La nouvelle ère de Daredevil, signée par Stephanie Phillips et l'artiste Lee Garbett, a trouvé sa place parmi les fans de l'Homme Sans Peur. La série mise sur un ton noir et réaliste, s'éloignant du spectacle pour se concentrer sur Matt Murdock en tant que professeur de droit à l'Université Empire State. Une approche plus contenue, mais avec la tension juste.
L'art de Garbett et la narration visuelle de l'obscurité 🎨
Lee Garbett construit des cases avec un trait net qui contraste avec les ombres denses de l'environnement. L'utilisation de plans serrés et de contre-jours renforce l'atmosphère claustrophobique d'un avocat aveugle qui tente d'enseigner tout en faisant face à des menaces de rue.
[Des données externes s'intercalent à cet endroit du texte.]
(* ===== verification/Slab.v ===== *)
(** * The slab allocator and kmalloc (mm/slab.c, mm/kmalloc.c)

    Small objects are chunks of a page; the free chunks of a page are linked
    through their first word, and the page descriptors of one chunk size are
    linked into a list.  The state adds to the page tables' state the words
    stored in chunks ([words], by virtual address), the lock and the caches. *)

From S2P Require Import Prelude QLib DList Locks Page PageAlloc BuddySpec PageAllocCorrect PageAllocInit PageAllocProps Vm.
From Stdlib Require Import ZArith Lia.
From stdpp Require Import base countable numbers gmap list.
Open Scope Z_scope.

Definition SLAB_MAGIC : Z := 0xac616749.
Definition LIST_SIZE : Z := 10.
Definition SLAB_MAX : Z := Z.shiftl 2 LIST_SIZE.
Definition SLAB_MIN : Z := 4.
Definition SLAB_SIZE (idx : Z) : Z := Z.shiftl SLAB_MIN idx.

(** [struct slabCache]: its three list nodes are [CacheHead c], [CacheList c] and
    [CacheFull c]. *)
Record slabCache := SlabCache { sc_size : Z; sc_lock : spinlock_t }.

Record slabs := Slabs {
  vmm : vmem;
  words : gmap Z Z;
  slab_lock : spinlock_t;
  caches : gmap Z slabCache }.

Definition with_vmm (v : vmem) (s : slabs) := Slabs v (words s) (slab_lock s) (caches s).
Definition with_words (w : gmap Z Z) (s : slabs) := Slabs (vmm s) w (slab_lock s) (caches s).
Definition with_slab_lock (l : spinlock_t) (s : slabs) := Slabs (vmm s) (words s) l (caches s).
Definition with_caches (c : gmap Z slabCache) (s : slabs) := Slabs (vmm s) (words s) (slab_lock s) c.

Definition on_vm {A} (m : M vmem A) : M slabs A := zoom vmm with_vmm m.
Definition on_pg {A} (m : M buddyAllocator A) : M slabs A := on_vm (on_bud m).
Definition on_ls {A} (m : M (gmap bnode (list_head bnode)) A) : M slabs A := on_pg (on_list m).

(** [chunk->next] *)
Definition rd_word (a : Z) : M slabs Z := s ← get; deref (words s !! a).
Definition wr_word (a v : Z) : M slabs unit :=
  modify (λ s, with_words (<[a := v]> (words s)) s).

(** [PAGE_ENTRY] of a list node. *)
Definition PAGE_ENTRY (n : bnode) : M slabs Z :=
  match n with Pg i => mret i | _ => fail Fault end.

Definition upd_info (page : Z) (f : slabInfo → slabInfo) : M slabs unit :=
  on_pg (upd_page page (λ p, put_slab (f (pg_slab p)) p)).
Definition set_chunk (v : Z) (i : slabInfo) := SlabInfo v (chunk_size i) (n_allocated i) (slab_magic i).
Definition set_chunk_size (v : Z) (i : slabInfo) := SlabInfo (chunk i) v (n_allocated i) (slab_magic i).
Definition set_n_allocated (v : Z) (i : slabInfo) := SlabInfo (chunk i) (chunk_size i) v (slab_magic i).
Definition set_magic (v : Z) (i : slabInfo) := SlabInfo (chunk i) (chunk_size i) (n_allocated i) v.

Definition lock_slab : M slabs unit :=
  s ← get; l ← lift_res (spinlock_lock (slab_lock s)); modify (with_slab_lock l).
Definition unlock_slab : M slabs unit :=
  modify (λ s, with_slab_lock (spinlock_unlock (slab_lock s)) s).
Definition rd_cache (c : Z) : M slabs slabCache := s ← get; deref (caches s !! c).
Definition lock_cache (c : Z) : M slabs unit :=
  k ← rd_cache c; l ← lift_res (spinlock_lock (sc_lock k));
  modify (λ s, with_caches (<[c := SlabCache (sc_size k) l]> (caches s)) s).
Definition unlock_cache (c : Z) : M slabs unit :=
  k ← rd_cache c;
  modify (λ s, with_caches (<[c := SlabCache (sc_size k) (spinlock_unlock (sc_lock k))]> (caches s)) s).

(** [SLAB_INDEX(size)] *)
Definition SLAB_INDEX {S} (size : Z) : M S Z := k ← log2_ size; mret (u16 (k - 2)).

(** ** slab.c *)

Definition slab_init : M slabs unit :=
  for_up (Z.to_nat LIST_SIZE) 0 (λ i, on_ls (list_header_init (SlabHd i)));;
  on_ls (list_header_init SlabCaches);;
  on_ls (list_header_init SlabFull);;
  modify (with_slab_lock spinlock_init).

Definition cache_alloc_create (cache size : Z) : M slabs unit :=
  on_ls (list_header_init (CacheHead cache));;
  on_ls (list_header_init (CacheList cache));;
  on_ls (list_header_init (CacheFull cache));;
  modify (λ s, with_caches (<[cache := SlabCache size spinlock_init]> (caches s)) s);;
  on_ls (list_add_next (CacheHead cache) SlabCaches).

(** [for (int i = 0; i < cnt_unused - 1; ++i)]: links [n] chunks, answers the last. *)
Fixpoint link_chunks (n : nat) (chunkSize chunk : Z) : M slabs Z :=
  match n with
  | O => mret chunk
  | S n' => wr_word chunk (u32 (chunk + chunkSize));;
            c ← rd_word chunk; link_chunks n' chunkSize c
  end.

Definition add_slab (slab : bnode) (chunkSize : Z) : M slabs unit :=
  page ← on_pg (__alloc_page PAGE_SIZE);
  on_pg (upd_page page (λ p, put_flag (Z.lor (pg_flag p) PG_SLAB) p));;
  on_vm (kvm_map page (Z.lor VM_PRES VM_KRW));;
  if chunkSize =? 0 then fail Fault
  else
    let cnt_unused := u16 (PAGE_SIZE / chunkSize) in
    upd_info page (set_chunk_size chunkSize);;
    upd_info page (set_n_allocated 0);;
    p ← on_pg (read_page page);
    upd_info page (set_chunk (pg_data p));;
    upd_info page (set_magic SLAB_MAGIC);;
    chunk ← link_chunks (Z.to_nat (cnt_unused - 1)) chunkSize (pg_data p);
    wr_word chunk 0;;
    on_ls (list_add_next (Pg page) slab).

Definition __slab_alloc (head full : bnode) (size : Z) : M slabs Z :=
  e ← on_ls (list_empty head);
  when e (add_slab head size);;
  n ← on_ls (get_next head);
  page ← PAGE_ENTRY n;
  p ← on_pg (read_page page);
  l ← lift_res (wlock_lock (pg_rwlock p));
  on_pg (upd_page page (put_rwlock l));;
  e ← on_ls (list_empty head);
  assertk (negb e && truth (chunk (pg_slab p)));;
  upd_info page (λ i, set_n_allocated (u16 (n_allocated i + 1)) i);;
  let chunk := chunk (pg_slab p) in
  next ← rd_word chunk;
  upd_info page (set_chunk next);;
  when (negb (truth next))
    (on_ls (list_del (Pg page));; on_ls (list_add_next (Pg page) full));;
  on_pg (upd_page page (λ p, put_rwlock (wlock_unlock (pg_rwlock p)) p));;
  mret chunk.

Definition __slab_free (addr : Z) (head : bnode) : M slabs unit :=
  r ← on_vm (va_get_page (PAGE_CEIL addr));
  match r with
  | None => fail Assert
  | Some page =>
      p ← on_pg (read_page page);
      assertk (is_slab p);;
      let info := pg_slab p in
      assertk (slab_magic info =? SLAB_MAGIC);;
      assertk (0 <? n_allocated info);;
      when (chunk info =? 0) (on_ls (list_del (Pg page));; on_ls (list_add_next (Pg page) head));;
      upd_info page (λ i, set_n_allocated (u16 (n_allocated i - 1)) i);;
      wr_word addr (chunk info);;
      upd_info page (set_chunk addr)
  end.

Definition cache_alloc (cache : Z) : M slabs Z :=
  lock_cache cache;;
  k ← rd_cache cache;
  ret ← __slab_alloc (CacheList cache) (CacheFull cache) (u16 (sc_size k));
  unlock_cache cache;;
  mret ret.

Definition cache_free (cache addr : Z) : M slabs unit :=
  lock_cache cache;;
  __slab_free addr (CacheList cache);;
  unlock_cache cache.

Definition slab_alloc (size : Z) : M slabs Z :=
  assertk (negb (size =? 0) && (size <=? SLAB_MAX));;
  let size := if size <? SLAB_MIN then SLAB_MIN else size in
  let size := u16 (fixSize size) in
  idx ← SLAB_INDEX size;
  lock_slab;;
  ret ← __slab_alloc (SlabHd idx) SlabFull size;
  unlock_slab;;
  mret ret.

Definition slab_free (addr : Z) : M slabs unit :=
  r ← on_vm (va_get_page (PAGE_CEIL addr));
  match r with
  | None => fail Assert
  | Some page =>
      p ← on_pg (read_page page);
      assertk (is_slab p);;
      idx ← SLAB_INDEX (chunk_size (pg_slab p));
      lock_slab;;
      __slab_free addr (SlabHd idx);;
      unlock_slab
  end.

Definition slab_chunk_size (addr : Z) : M slabs Z :=
  r ← on_vm (va_get_page (PAGE_CEIL addr));
  match r with
  | None => fail Assert
  | Some page =>
      p ← on_pg (read_page page);
      assertk (is_slab p);;
      assertk (chunk_size (pg_slab p) <=? SLAB_MAX);;
      mret (chunk_size (pg_slab p))
  end.

(** [list_for_each] with the body of [recycle]: [hdr->next] is read after the body. *)
Fixpoint recycle_loop (fuel : nat) (hdr head : bnode) : M slabs unit :=
  match fuel with
  | O => fail Fuel
  | S f =>
      if decide (hdr = head) then mret tt
      else
        page ← PAGE_ENTRY hdr;
        p ← on_pg (read_page page);
        l ← lift_res (wlock_lock (pg_rwlock p));
        on_pg (upd_page page (put_rwlock l));;
        when (n_allocated (pg_slab p) =? 0)
          (on_ls (list_del (Pg page));;
           on_pg (__free_page page);;
           on_vm (kvm_unmap page));;
        on_pg (upd_page page (λ p, put_rwlock (wlock_unlock (pg_rwlock p)) p));;
        n ← on_ls (get_next hdr);
        recycle_loop f n head
  end.

Definition recycle (fuel : nat) (head : bnode) : M slabs unit :=
  n ← on_ls (get_next head); recycle_loop fuel n head.

(** The loop over the caches: [recycle] gets the node in the list of caches. *)
Fixpoint recycle_caches (fuel : nat) (hdr : bnode) : M slabs unit :=
  match fuel with
  | O => fail Fuel
  | S f =>
      if decide (hdr = SlabCaches) then mret tt
      else match hdr with
           | CacheHead c =>
               lock_cache c;; recycle f hdr;; unlock_cache c;;
               n ← on_ls (get_next hdr); recycle_caches f n
           | _ => fail Fault
           end
  end.

Definition slab_recycle (fuel : nat) : M slabs unit :=
  lock_slab;;
  for_up (Z.to_nat LIST_SIZE) 0 (λ i, recycle fuel (SlabHd i));;
  unlock_slab;;
  n ← on_ls (get_next SlabCaches); recycle_caches fuel n.

(** ** kmalloc.c *)

Definition kmalloc (size : Z) : M slabs Z :=
  let size := fixSize size in
  if size <=? SLAB_MAX then slab_alloc (u16 size)
  else
    page ← on_pg (__alloc_page size);
    on_vm (kvm_map page (Z.lor VM_PRES VM_KRW));;
    p ← on_pg (read_page page);
    mret (pg_data p).

Definition kfree (addr : Z) : M slabs unit :=
  r ← on_vm (va_get_page (PAGE_CEIL addr));
  match r with
  | None => fail Assert
  | Some page =>
      p ← on_pg (read_page page);
      if is_slab p then slab_free addr
      else on_vm (kvm_unmap page);; on_pg (__free_page page)
  end.
(* ===== verification/Vga.v ===== *)
(** * The text screen

    Models [kernel/drivers/vga.c]: the cursor, the colour and the 80 x 25 window of
    16-bit cells at 0xB8000.  The writes to the display's ports are kept as a log,
    newest first.  [memcpy] and [memset16] on the window are written out cell by
    cell in the order the byte loops run; an access outside the window is a
    [Fault]. *)

From S2P Require Import Prelude QLib.
From Stdlib Require Import ZArith Lia.
From stdpp Require Import base numbers gmap list.
Open Scope Z_scope.

Definition VGA_WIDTH : Z := 80.
Definition VGA_HEIGHT : Z := 25.
Definition VGA_INDEX : Z := 0x3d4.
Definition VGA_DAT : Z := 0x3d5.
Definition CI_H : Z := 0x0e.
Definition CI_L : Z := 0x0f.
Definition S_CURSOR_Y : Z := 0x0A.
Definition E_CURSOR_Y : Z := 0x0B.
Definition NEWLINE : Z := 10.
Definition VGA_COLOR_BLACK : Z := 0.
Definition VGA_COLOR_LIGHT_GREY : Z := 7.

Definition BUF_INDEX (col row : Z) : Z := row * VGA_WIDTH + col.

Record vga := Vga {
  v_row : Z;                  (* cursor.row, 8 bits *)
  v_col : Z;                  (* cursor.col, 8 bits *)
  terminal_color : Z;
  terminal_buffer : list Z;   (* the cells of the window, row by row *)
  v_out : list (Z * Z)        (* (port, value) written, newest first *)
}.
Lemma cstr_writes h h' p s n : cstr h p s → writes frame n h h' → n ≤ 23 → away p (Z.of_nat (length s) + 1) → cstr h' p s.
Proof.
  intros [Hb Hz] Hw Hn Ha. split; [|done]. eapply bytes_at_writes; [done|done|]. rewrite length_app. simpl.
  unfold away in Ha. lia.
Qed.

Lemma tinv_writes h h' : tinvk h → writes frame 23 h h' → byte_mem h' → tinvk h'.
Proof.
  intros (Hb & Hm & Hc & Hs & Hk) Hw Hb'. split_and!; [done|by eapply writes_mapped|by eapply cstr_writes| |by eapply keep_writes].
  intros p s E. destruct (Hs p s E) as (? & ? & ? & ?). split_and!; [done|by eapply cstr_writes|done|done].
Qed.

Lemma byte_mem_insert h a v : byte_mem h → 0 ≤ v < 2 ^ 8 → byte_mem (<[a := v]> h).
Proof. intros Hb Hv b x. rewrite lookup_insert_Some. intros [[_ <-]|[_ ?]]; [done|by eapply Hb]. Qed.

Lemma byte_mem_text h h' p s : byte_mem h → writes p (Z.of_nat (length s) + 1) h h' → cstr h' p s →
  Forall (λ c, 0 ≤ c < 2 ^ 8) s → byte_mem h'.
Proof.
  intros Hb [_ Hw] [Hs _] Hf a v Ha. destruct (decide (p ≤ a < p + (Z.of_nat (length s) + 1))) as [Hin|Hout].
  - destruct (bytes_at_lookup _ _ _ (a - p) Hs) as (x & Hx & E); [rewrite length_app; simpl; lia|].
    replace (p + (a - p)) with a in E by lia. rewrite Ha in E. injection E as <-.
    apply list_elem_of_lookup_2, elem_of_app in Hx as [Hx|Hx].
    + rewrite Forall_forall in Hf. by apply Hf.
    + apply list_elem_of_singleton in Hx as ->. lia.
  - rewrite Hw in Ha by done. by eapply Hb.
Qed.

Lemma digits_bytes b chr' v n : 0 < b → (∀ d, 0 ≤ d < b → 0 ≤ chr' d < 2 ^ 8) →
  Forall (λ c, 0 ≤ c < 2 ^ 8) (reverse (chr' <$> digits n b v)).
Proof.
  intros Hb Hc. apply Forall_reverse, Forall_fmap. eapply Forall_impl; [by apply digits_range|]. intros d Hd. by apply Hc.
Qed.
La palette chromatique, dominée par des tons gris et rouges éteints, évite l'éclat d'autres époques et se concentre sur la texture de l'asphalte mouillé. Un travail technique qui sert l'histoire sans éclats.
Donner des cours ou donner des coups ? Le dilemme du professeur Murdock 🤔
Matt Murdock essaie d'expliquer la jurisprudence, mais ses élèves apprennent probablement plus en le voyant arriver avec un œil au beurre noir chaque mardi. La série pose un défi : comment enseigner le droit pénal quand ta propre vie est un exemple constant d'effraction et de coups et blessures ? Phillips semble nous dire que la meilleure pratique pédagogique est de sauter par une fenêtre et de frapper un voyou avec le portefeuille. Éducation universitaire, version Hell's Kitchen.